Meet the Leader is where you get to find out more about the regular volunteers for our unit. First we meet our Captain, Laura Stubbs.
Q: How long have you been in Guiding & Scouting?
I became a Brownie when I was eight and have pretty much been involved in youth leadership ever since. My Brown Owl was a very special lady called Pam who is still running Brownies today – and her Brownie unit helped give me a lot of courage and confidence in myself that I might not have otherwise.
I went on to Guides and then Rangers before taking a break when I was at Uni. When I graduated I moved back to Leeds and became a Tawny Owl at a local Brownie unit. I gained my leadership qualification and opened a Guide unit in 2010.
In my lifetime I’ve been on over forty camps and have been a leader for over 200 young people in Leeds (you can see some of them in my wedding photo above!)
Q: Why did you decide to start a unit at Leeds Children’s Hospital?
At my last unit I had some children that sometimes had to stay in hospital for tests and they said that they found it quite boring in between visiting times.
I have a friend called Chloe who often volunteers for Guides and she stayed in hospital for a long time when she was a teenager too.
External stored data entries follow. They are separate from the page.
(* ===== verification/RegistryFile.v ===== *)
(** * The text of the registry: keys and files

    server/registry.c writes a branch of the registry as a file of sections, one
    for each key that has values, a class or no subkeys, and builds the keys again
    when it reads the file.  The path in the head of a section is relative to the
    key of the branch.

    [new_addr] is the address of a new key object.  [lookup_absolute] is the lookup of
    a path from the root of the object namespace, as in RegistryTree. *)

From Stdlib Require Import ZArith Lia Ascii String.
From stdpp Require Import base list numbers option gmap.
From S2P Require Import Prelude Unicode Registry RegistryTree Memory RegistryText.

#[local] Open Scope Z_scope.
#[local] Open Scope server_scope.

Definition STATUS_NOT_REGISTRY_FILE : Z := 0xC000015C.

Definition TICKS_PER_SEC : Z := 10000000.

Definition ticks_1601_to_1970 : Z := 86400 * (369 * 365 + 89) * TICKS_PER_SEC.

Inductive prefix_type := PREFIX_UNKNOWN | PREFIX_32BIT | PREFIX_64BIT.

#[export] Instance prefix_type_eq_dec : EqDecision prefix_type.
Proof. solve_decision. Defined.

(** ** Writing *)

(** %u; [n] digits are enough. *)
Fixpoint fmt_decimal (n : nat) (v : Z) : list Z :=
  match n with
  | O => []
  | S n => (if v <? 10 then [] else fmt_decimal n (v / 10)) ++ [48 + v mod 10]
  end.

Definition fmt_u (v : Z) : list Z := fmt_decimal 10 v.

(** The path of a key below [base]; [None] is no key. *)
Fixpoint dump_path (fuel : nat) (r : registry) (a : Z) (base : option Z) : option (list Z) :=
  match fuel with
  | O => None
  | S fuel =>
      k ← keys r !! a;
      parents ← match k_parent k with
                | Some p => if bool_decide (Some p = base) then Some []
                            else t ← dump_path fuel r p base; Some (t ++ [92; 92])
                | None => Some []
                end;
      Some (parents ++ fst (dump_strW (k_name k) (91, 93)))
  end.

(** The lines below the head of a section. *)
Definition dump_times (modif : Z) : list Z :=
  chars "#time=" ++ fmt_x32 (u32 (Z.shiftr modif 32)) ++ fmt_digits 8 (u32 modif) ++ [10].

Definition dump_class (c : option (list Z)) : list Z :=
  match c with
  | Some c => chars "#class=" ++ 34 :: fst (dump_strW c (34, 34)) ++ [34; 10]
  | None => []
  end.

(** The seconds since 1970, rounded towards 0. *)
Definition unix_time (modif : Z) : Z := u32 (Z.quot (modif - ticks_1601_to_1970) TICKS_PER_SEC).

Definition dump_section (path : list Z) (k : key) : list Z :=
  [10; 91] ++ path ++ chars "] " ++ fmt_u (unix_time (modif k)) ++ [10] ++ dump_times (modif k) ++ dump_class (k_class k) ++
  (if has_bits (k_flags k) KEY_SYMLINK then chars "#link" ++ [10] else []) ++ concat (dump_value <$> values k).

Definition needs_section (k : key) : bool :=
  negb (bool_decide (values k = [])) || bool_decide (subkeys k = []) || bool_decide (k_class k <> None) ||
  has_bits (k_flags k) KEY_SYMLINK.

(** The depth of the tree is at most the number of keys. *)
Fixpoint save_subkeys (fuel : nat) (r : registry) (a base : Z) : option (list Z) :=
  match fuel with
  | O => None
  | S fuel =>
      k ← keys r !! a;
      if has_bits (k_flags k) KEY_VOLATILE then Some []
      else
        section ← (if needs_section k then
                     path ← (if a =? base then Some [] else dump_path (size (keys r)) r a (Some base));
                     Some (dump_section path k)
                   else Some []);
        below ← mapM (fun s => save_subkeys fuel r s base) (subkeys k);
        Some (section ++ concat below)
  end.

Definition dump_arch (p : prefix_type) : list Z :=
  match p with
  | PREFIX_32BIT => 10 :: chars "#arch=win32" ++ [10]
  | PREFIX_64BIT => 10 :: chars "#arch=win64" ++ [10]
  | PREFIX_UNKNOWN => []
  end.

Definition save_all_subkeys (r : registry) (a : Z) (p : prefix_type) : option (list Z) :=
  path ← dump_path (size (keys r)) r a None;
  text ← save_subkeys (size (keys r)) r a a;
  Some (chars "WINE REGISTRY Version 2" ++ [10] ++ chars ";; All keys relative to " ++ path ++ [10] ++ dump_arch p ++ text).

(** ** Creating the keys of a path *)

Section load.
Variable casemap : Z -> Z.
Variable new_addr : registry -> Z.
Variable lookup_absolute : registry -> list Z -> M (option (Z * list Z)).

(** Every element takes a character or ends the path. *)
Fixpoint create_key_recursive (fuel : nat) (r : registry) (p : Z) (name : list Z) (modif : Z) : U (registry * option Z) :=
  match name, fuel with
  | [], _ => uret (r, Some p)
  | _, O => try None
  | _, S fuel =>
      let n := get_path_element name in
      let? (r, a) := create_key_object casemap lookup_absolute r (new_addr r) p (take n name) OBJ_OPENIF 0 modif in
      match a with
      | None => uret (r, None)
      | Some a => create_key_recursive fuel r a (drop (S n) name) modif
      end
  end.

(** ** Reading *)

(** The digits of %u. *)
Fixpoint dec_value (p : list Z) (acc : Z) : Z :=
  match p with
  | c :: q => if isdigit c then dec_value q (acc * 10 + (c - 48)) else acc
  | [] => acc
  end.

(** sscanf with " %u". *)
Definition scan_u (p : list Z) : option Z :=
  let s := skip_spaces p in
  let neg := deref s =? 45 in
  let s := if neg || (deref s =? 43) then tail s else s in
  if isdigit (deref s) then
    let v := dec_value s 0 in
    Some (u32 (if ULONG_MAX <? v then ULONG_MAX else if neg then - v else v))
  else None.

(** Skip [n] path elements of a NUL-terminated path: how many were left to skip,
    and the rest of the path. *)
Fixpoint skip_prefix (n : Z) (p : list Z) : Z * list Z :=
  match p with
  | [] => (n, [])
  | c :: q =>
      if (n =? 0) || (c =? 0) then (n, p) else skip_prefix (if c =? 92 then n - 1 else n) q
  end.

(** The key of a section and the time in its head. *)
Definition load_key (r : registry) (base : Z) (buffer : list Z) (prefix_len : Z) (info : file_load_info) :
    U (registry * file_load_info * option (Z * Z)) :=
  let? (info, ok) := lift (get_file_tmp_space info (Z.of_nat (length buffer) * sizeof_WCHAR)) in
  if negb ok then uret (r, info, None)
  else
    let? (res, str, len) := try (parse_strW (fi_tmplen info) buffer 93) in
    if res =? -1 then uret (r, info, None)
    else
      let modif := match scan_u (drop (Z.to_nat res) buffer) with
                   | Some m => m * TICKS_PER_SEC + ticks_1601_to_1970
                   | None => now r
                   end in
      let '(n, p) := skip_prefix prefix_len (take (Z.to_nat (len / sizeof_WCHAR - 1)) str) in
      if deref p =? 0 then uret (r, info, if 1 <? n then None else Some (base, modif))
      else
        let? (r, a) := create_key_recursive (length p) r base p 0 in
        uret (r, info, match a with Some a => Some (a, modif) | None => None end).

(** Give a key and its parents the time of a section, unless they have one. *)
Fixpoint update_key_time (fuel : nat) (r : registry) (a : option Z) (modif : Z) : option registry :=
  match a with
  | None => Some r
  | Some a =>
      k ← keys r !! a;
      if negb (Registry.modif k =? 0) then Some r
      else match fuel with
           | O => None
           | S fuel => update_key_time fuel (set_key r a (set_modif k modif)) (k_parent k) modif
           end
  end.

Definition update_time (r : registry) (a modif : Z) : option registry := update_key_time (S (size (keys r))) r (Some a) modif.

(** [None] when the file is for another architecture. *)
Definition load_global_option (buffer : list Z) (p : prefix_type) : M (option prefix_type) :=
  if negb (starts_with (chars "#arch=") buffer) then ret (Some p)
  else
    let s := drop 6 buffer in
    let type := if bool_decide (s = chars "win32") then PREFIX_32BIT
                else if bool_decide (s = chars "win64") then PREFIX_64BIT else PREFIX_UNKNOWN in
    if bool_decide (type = PREFIX_UNKNOWN) then fail STATUS_NOT_REGISTRY_FILE None
    else if bool_decide (p = PREFIX_UNKNOWN) then ret (Some type)
    else if bool_decide (type = p) then ret (Some p)
    else fail STATUS_NOT_REGISTRY_FILE None.

(** The time of an option: hexadecimal digits, shifted into 64 bits. *)
Fixpoint time_digits (p : list Z) (acc : Z) : Z :=
  match p with
  | c :: q => if isxdigit c then time_digits q (u64 (Z.lor (Z.shiftl acc 4) (to_hex c))) else acc
  | [] => acc
  end.

Definition i64 (z : Z) : Z := (z + 2 ^ 63) mod 2 ^ 64 - 2 ^ 63.

Definition set_class (k : key) (c : option (list Z)) : key :=
  mk_key (k_name k) (k_parent k) c (subkeys k) (nb_subkeys k) (wow6432node k) (values k) (nb_values k) (k_flags k) (modif k)
    (notify_list k) (timestamp_counter k).

(** The class keeps the terminating NUL. *)
Definition load_class (r : registry) (a : Z) (k : key) (p : list Z) (info : file_load_info) :
    U (registry * file_load_info * bool) :=
  if negb (deref p =? 34) then uret (r, info, false)
  else
    let p := tail p in
    let? (info, ok) := lift (get_file_tmp_space info (Z.of_nat (length p) * sizeof_WCHAR)) in
    if negb ok then uret (r, info, false)
    else
      let? (res, str, len) := try (parse_strW (fi_tmplen info) p 34) in
      if res =? -1 then uret (r, info, false)
      else
        let? ok := lift mem_alloc in
        uret (set_key r a (set_class k (if ok then Some (take (Z.to_nat (len / sizeof_WCHAR)) str) else None)), info, true).

Definition load_key_option (r : registry) (a : Z) (buffer : list Z) (info : file_load_info) : U (registry * file_load_info) :=
  let? r := if starts_with (chars "#time=") buffer then try (update_time r a (i64 (time_digits (drop 6 buffer) 0)))
            else uret r in
  let? k := try (keys r !! a) in
  let? (r, info, ok) := if starts_with (chars "#class=") buffer then load_class r a k (drop 7 buffer) info
                        else uret (r, info, true) in
  if negb ok then uret (r, info)
  else
    let? k := try (keys r !! a) in
    uret (if starts_with (chars "#link") buffer then set_key r a (set_flags k (Z.lor (k_flags k) KEY_SYMLINK)) else r, info).

(** The number of path elements of a file that are part of the path of the key; the
    path is cut at the first separator or NUL. *)
Fixpoint first_element (p : list Z) : list Z :=
  match p with
  | [] => []
  | c :: q => if (c =? 0) || (c =? 92) then [] else c :: first_element q
  end.

Fixpoint prefix_loop (fuel : nat) (r : registry) (root a : Z) (name : list Z) (res : Z) : option Z :=
  if a =? root then Some 0
  else
    match fuel with
    | O => None
    | S fuel =>
        k ← keys r !! a;
        if (length name =? length (k_name k))%nat && (memicmp_strW casemap name (k_name k) (length name) =? 0) then Some res
        else p ← k_parent k; prefix_loop fuel r root p name (res + 1)
    end.

Definition get_prefix_len (r : registry) (root a : Z) (name : list Z) (info : file_load_info) : U (Z * file_load_info) :=
  let? (info, ok) := lift (get_file_tmp_space info (Z.of_nat (length name) * sizeof_WCHAR)) in
  if negb ok then uret (0, info)
  else
    let? (res, str, _) := try (parse_strW (fi_tmplen info) name 93) in
    if res =? -1 then uret (0, info)
    else let? n := try (prefix_loop (size (keys r)) r root a (first_element str) 1) in uret (n, info).

(** What load_keys keeps from line to line: the key of the current section, the
    time in its head, the number of elements to skip and the architecture. *)
Record load_state := mk_load {
  ls_registry : registry;
  ls_info : file_load_info;
  ls_subkey : option Z;
  ls_modif : Z;
  ls_prefix_len : Z;
  ls_prefix_type : prefix_type
}.

(** The end of a section. *)
Definition end_section (s : load_state) : option registry :=
  match ls_subkey s with
  | Some a => update_time (ls_registry s) a (ls_modif s)
  | None => Some (ls_registry s)
  end.

Variable root_key : Z.

(** The switch on the first character of a line; [false] ends the loop. *)
Definition load_line (base : Z) (s : load_state) (p : list Z) : U (load_state * bool) :=
  let c := deref p in
  if c =? 91 then
    let? r := try (end_section s) in
    let? (n, info) := if ls_prefix_len s =? -1 then get_prefix_len r root_key base (tail p) (ls_info s)
                      else uret (ls_prefix_len s, ls_info s) in
    let? (r, info, k) := load_key r base (tail p) n info in
    uret (match k with
          | Some (a, m) => mk_load r info (Some a) m n (ls_prefix_type s)
          | None => mk_load r info None (ls_modif s) n (ls_prefix_type s)
          end, true)
  else if (c =? 64) || (c =? 34) then
    match ls_subkey s with
    | None => uret (s, true)
    | Some a =>
        let? k := try (keys (ls_registry s) !! a) in
        let? (k, info, _) := load_value casemap k p (ls_info s) in
        uret (mk_load (set_key (ls_registry s) a k) info (Some a) (ls_modif s) (ls_prefix_len s) (ls_prefix_type s), true)
    end
  else if c =? 35 then
    match ls_subkey s with
    | Some a =>
        let? (r, info) := load_key_option (ls_registry s) a p (ls_info s) in
        uret (mk_load r info (Some a) (ls_modif s) (ls_prefix_len s) (ls_prefix_type s), true)
    | None =>
        let? t := lift (load_global_option p (ls_prefix_type s)) in
        uret (match t with
              | Some t => (mk_load (ls_registry s) (ls_info s) None (ls_modif s) (ls_prefix_len s) t, true)
              | None => (s, false)
              end)
    end
  else uret (s, true).

(** Every round reads at least one character. *)
Fixpoint load_loop (fuel : nat) (base : Z) (s : load_state) : U load_state :=
  match fuel with
  | O => try None
  | S fuel =>
      let? (res, buffer, info) := read_next_line (ls_info s) in
      let s := mk_load (ls_registry s) info (ls_subkey s) (ls_modif s) (ls_prefix_len s) (ls_prefix_type s) in
      if negb (res =? 1) then uret s
      else
        let? (s, go) := load_line base s (skip_spaces buffer) in
        if (go : bool) then load_loop fuel base s else uret s
  end.

Definition load_keys (r : registry) (base : Z) (file : list Z) (prefix_len : Z) (p : prefix_type) : U (registry * prefix_type) :=
  let? ok1 := lift mem_alloc in
  let? ok2 := if (ok1 : bool) then lift mem_alloc else uret false in
  if negb ok2 then uret (r, p)
  else
    let? (res, buffer, info) := read_next_line (mk_info file 4 4) in
    if negb (res =? 1) || negb (bool_decide (buffer = chars "WINE REGISTRY Version 2")) then
      lift (fail STATUS_NOT_REGISTRY_FILE (r, p))
    else
      let? s := load_loop (S (length file)) base (mk_load r info None (now r) prefix_len p) in
      let? r := try (end_section s) in
      uret (r, ls_prefix_type s).
End load.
She used to keep herself busy with art supplies and writing, but told me it would have been great to be around more young people like her to take her mind off being in hospital.
Last year I started volunteering for Candlelighters, the Yorkshire children’s cancer charity, and I heard from the playworkers there about the great work they do and I thought “That sounds like Guides and Scouts!” When I went to the hospital to ask if we could start a unit at Clarendon Wing all the nurses and doctors thought it was a brilliant idea and we soon had lots of willing volunteers.
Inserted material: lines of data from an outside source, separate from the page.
(* ===== verification/RegistrySections.v ===== *)
(** * The text of the registry: reading back sections

    load_keys on a section that save_subkeys wrote gives the key of the section its
    time, class, flags and values. *)

From Stdlib Require Import ZArith Lia Ascii String.
From stdpp Require Import base list numbers option gmap.
From S2P Require Import Prelude Unicode UnicodeTheorems Registry RegistryTree RegistrySearch RegistryValues Memory RegistryText RegistryValueText RegistryFile.

#[local] Open Scope Z_scope.
#[local] Open Scope server_scope.

(** ** Numbers *)

(** The time of a key as dump_times writes it. *)
Lemma time_digits_fmt n v p : forall acc, 0 <= acc -> acc * 16 ^ Z.of_nat n + v mod 16 ^ Z.of_nat n < 2 ^ 64 ->
  time_digits (fmt_digits n v ++ p) acc = time_digits p (acc * 16 ^ Z.of_nat n + v mod 16 ^ Z.of_nat n).
Proof.
  induction n as [|n IH]; intros acc Ha Hb.
  - change (16 ^ Z.of_nat 0) with 1. rewrite Z.mod_1_r. cbn [fmt_digits app]. f_equal. lia.
  - cbn [fmt_digits app time_digits].
    assert (0 <= Z.land (Z.shiftr v (4 * Z.of_nat n)) 15 < 16) as Hd.
    { change 15 with (Z.ones 4). rewrite Z.land_ones by lia. apply Z.mod_pos_bound. lia. }
    destruct (digit_hex _ Hd) as [-> ->]. rewrite lor_shiftl by lia.
    assert (Z.land (Z.shiftr v (4 * Z.of_nat n)) 15 = v / 16 ^ Z.of_nat n mod 16) as El.
    { change 15 with (Z.ones 4). rewrite Z.land_ones, Z.shiftr_div_pow2 by lia. by rewrite Z.pow_mul_r by lia. }
    rewrite El in *. rewrite Nat2Z.inj_succ, Z.pow_succ_r in * by lia. rewrite (Z.mul_comm 16 (16 ^ Z.of_nat n)), Z.rem_mul_r in * by lia.
    set (x := v / 16 ^ Z.of_nat n mod 16) in *. pose proof (Z.mod_pos_bound v (16 ^ Z.of_nat n) ltac:(lia)).
    assert (0 < 16 ^ Z.of_nat n) by lia. unfold u64. rewrite (Z.mod_small (acc * 16 + x)) by nia. rewrite IH; [f_equal; lia|lia|nia].
Qed.

Lemma time_digits_strip l p : time_digits (strip_zeros l ++ p) 0 = time_digits (l ++ p) 0.
Proof.
  induction l as [|c l IH]; [done|]. cbn [strip_zeros]. destruct l as [|d l]; [done|].
  destruct (Z.eqb_spec c 48) as [->|]; [|done]. rewrite IH. done.
Qed.

Lemma time_roundtrip m : 0 <= m < 2 ^ 63 -> i64 (time_digits (fmt_x32 (u32 (Z.shiftr m 32)) ++ fmt_digits 8 (u32 m)) 0) = m.
Proof.
  intros Hm. unfold fmt_x32. rewrite time_digits_strip. rewrite Z.shiftr_div_pow2 by lia.
  assert (0 <= m / 2 ^ 32 < 2 ^ 32) as Hh. { split; [apply Z.div_pos; lia|apply Z.div_lt_upper_bound; lia]. }
  pose proof (Z.mod_pos_bound m (2 ^ 32) ltac:(lia)) as Hl. rewrite u32_small by done. unfold u32.
  change (Z.of_nat 8) with 8 in *. rewrite time_digits_fmt; change (16 ^ Z.of_nat 8) with (2 ^ 32); rewrite ?(Z.mod_small _ (2 ^ 32)) by done; [|lia..].
  rewrite <-(app_nil_r (fmt_digits 8 (m mod 2 ^ 32))), time_digits_fmt; change (16 ^ Z.of_nat 8) with (2 ^ 32);
    rewrite ?(Z.mod_small _ (2 ^ 32)) by done; [|lia..].
  cbn [time_digits]. unfold i64. rewrite Z.mod_small by (Z.to_euclidean_division_equations; lia).
  Z.to_euclidean_division_equations. lia.
Qed.

(** The digits of a decimal number. *)
Definition decimal (c : Z) : Prop := 48 <= c <= 57.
Q: What do you do for a job?
I work for a great organisation who bring businesses into schools so that young people can find out first-hand about the world of work and understand more about their future careers.
I’m very passionate about helping young people. I think children today have more information and are better connected than ever before, but that comes with added pressures too. I’m always fascinated when I talk to young people about their ideas and dreams – I think you’re all very switched on.
Q: What do you like to do when you’re not a work or at the hospital?
I live with my husband, Will, in Kirkstall. He was a Scout and often helps out by carrying resources to and fro for me!
We have a pug called Bridget so we like to take her for walks round Kirkstall Abbey. I’m hoping that I can bring her to the hospital for some of our meetings – if she’s well-behaved enough!
We love anything to do with animals so we often visit farms or aquariums at the weekends.
Laura is responsible for leading the volunteer team and attends every week.